Determine whether or not a binary number is divisible by $3$

Question

Let $K$ be a natural number with $n$ binary digits.

Is there an $O(n)$ method for deciding whether or not $K$ is divisible by $3$?

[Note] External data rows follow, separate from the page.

(* ===== verification/Session.v ===== *)
(** One message on the server: [Session] of [src/server/session.hpp], and the
    loop [Server::serve] of [src/server/session.cpp] that decodes headers,
    gates on the handshake, hands waits to the worker pool and runs handlers.

    A handler is a function on the session; [W] is the state of the Vulkan
    driver behind it. *)

From stdpp Require Import list gmap.
From S2P Require Import Prelude Wire Decode PNext Objects Workers.

(** A frame the server sends: opcode, payload and request id. *)
Definition frame : Type := Z * list byte * Z.

(** ** Session *)

(** session.hpp:139-155. *)
Record Session {W : Type} := mkSession {
  reader : Wire.reader; writer : list byte; tables : ObjectTables; oneway_errors : Z;
  opcode : Z; request_id : Z; replied : bool; close_connection : bool;
  sent : list frame; driver : W }.
Arguments Session : clear implicits.

Module Handler.
Section Ops.
Context {W : Type}.
Implicit Type c : Session W.

Definition set_reader (r : Wire.reader) c : Session W :=
  mkSession _ r (writer c) (tables c) (oneway_errors c) (opcode c) (request_id c) (replied c)
    (close_connection c) (sent c) (driver c).
Definition set_tables (t : ObjectTables) c : Session W :=
  mkSession _ (reader c) (writer c) t (oneway_errors c) (opcode c) (request_id c) (replied c)
    (close_connection c) (sent c) (driver c).
Definition set_driver (w : W) c : Session W :=
  mkSession _ (reader c) (writer c) (tables c) (oneway_errors c) (opcode c) (request_id c) (replied c)
    (close_connection c) (sent c) w.
(** [c.writer.u32(...)] and the like. *)
Definition write (bs : list byte) c : Session W :=
  mkSession _ (reader c) (writer c ++ bs) (tables c) (oneway_errors c) (opcode c) (request_id c)
    (replied c) (close_connection c) (sent c) (driver c).
Definition set_close c : Session W :=
  mkSession _ (reader c) (writer c) (tables c) (oneway_errors c) (opcode c) (request_id c) (replied c)
    true (sent c) (driver c).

$3|K \iff d_1-d_2+d_3-d_4\dots\pm d_n=0$ works correctly up to $20$, but fails for $21$.

Answer 1

As $2\equiv-1\pmod3,$

$$\sum_{r=0}^n2^rb_r\equiv \sum_{r=0}^n(-1)^rb_r\pmod3$$ which should work for any integer $n>0$ where $b_r$ are the bits, hence $0\le b_r\le1\forall r$

Answer 2

Another way to prove the accepted answer without using the congruence relation. First, note that we have: $$ \frac{1}{3} \text{ = } 0+\frac{1}{3} \\ \frac{2}{3} \text{ = } 1-\frac{1}{3} \\ \frac{4}{3} \text{ = } 1+\frac{1}{3} \\ \frac{8}{3} \text{ = } 3-\frac{1}{3} \\ \\ \vdots $$ And, generally: $$ \frac{2^k}{3}= \begin{cases} p - \frac{1}{3} & \text{if } k \text{ is odd} \\ q + \frac{1}{3} & \text{if } k \text{ is even} . \end{cases} $$ Where $p$ and $q$ are some integers. It can be proved using induction. In order to check whether a binary integer $N$ with $n$ digits is divisble by $3$ we can write $\frac{N}{3}$ as follows:

$$ \begin{split} \frac{N}{3} = \frac{\sum_{i=0}^{n-1}b_{i}2^{i}}{3} = (\frac{2^0}{3}b_0+\frac{2^2}{3}b_2+\frac{2^4}{3}b_4+\ldots+\frac{2^{2r}}{3}b_{2r}) \\ + (\frac{2^1}{3}b_1+\frac{2^3}{3}b_3+\frac{2^5}{3}b_5+\ldots+\frac{2^{2s-1}}{3}b_{2s-1}). \end{split} $$ Where $r= \left \lfloor \frac{n-1}{2} \right \rfloor$, $s=\left \lfloor \frac{n}{2} \right \rfloor$. Now replacing the $\frac{2^k}{3}$ terms yields: $$ \begin{align} \frac{N}{3} & = ((q_0+\frac{1}{3})b_0+(q_2+\frac{1}{3})b_2+\ldots+(q_{2r}+\frac{1}{3})b_{2r}) \\ & \quad + ((p_1-\frac{1}{3})b_1+(p_3-\frac{1}{3})b_3+\ldots+(p_{2s-1}-\frac{1}{3})b_{2s-1}) \\ & = l + \frac{b_0-b_1+b_2-b_3+\ldots+(-1)^{n-1}b_{n-1}}{3}. \end{align} $$

Where $l$ is the sum of $p_ib_i$s and $q_ib_i$s and is already an integer. So in order for $N$ to be divisible by $3$ (i.e., the quotient to be an integer), $b_0-b_1+b_2-b_3+\ldots+(-1)^{n-1}b_{n-1}$ must be divisible by $3$.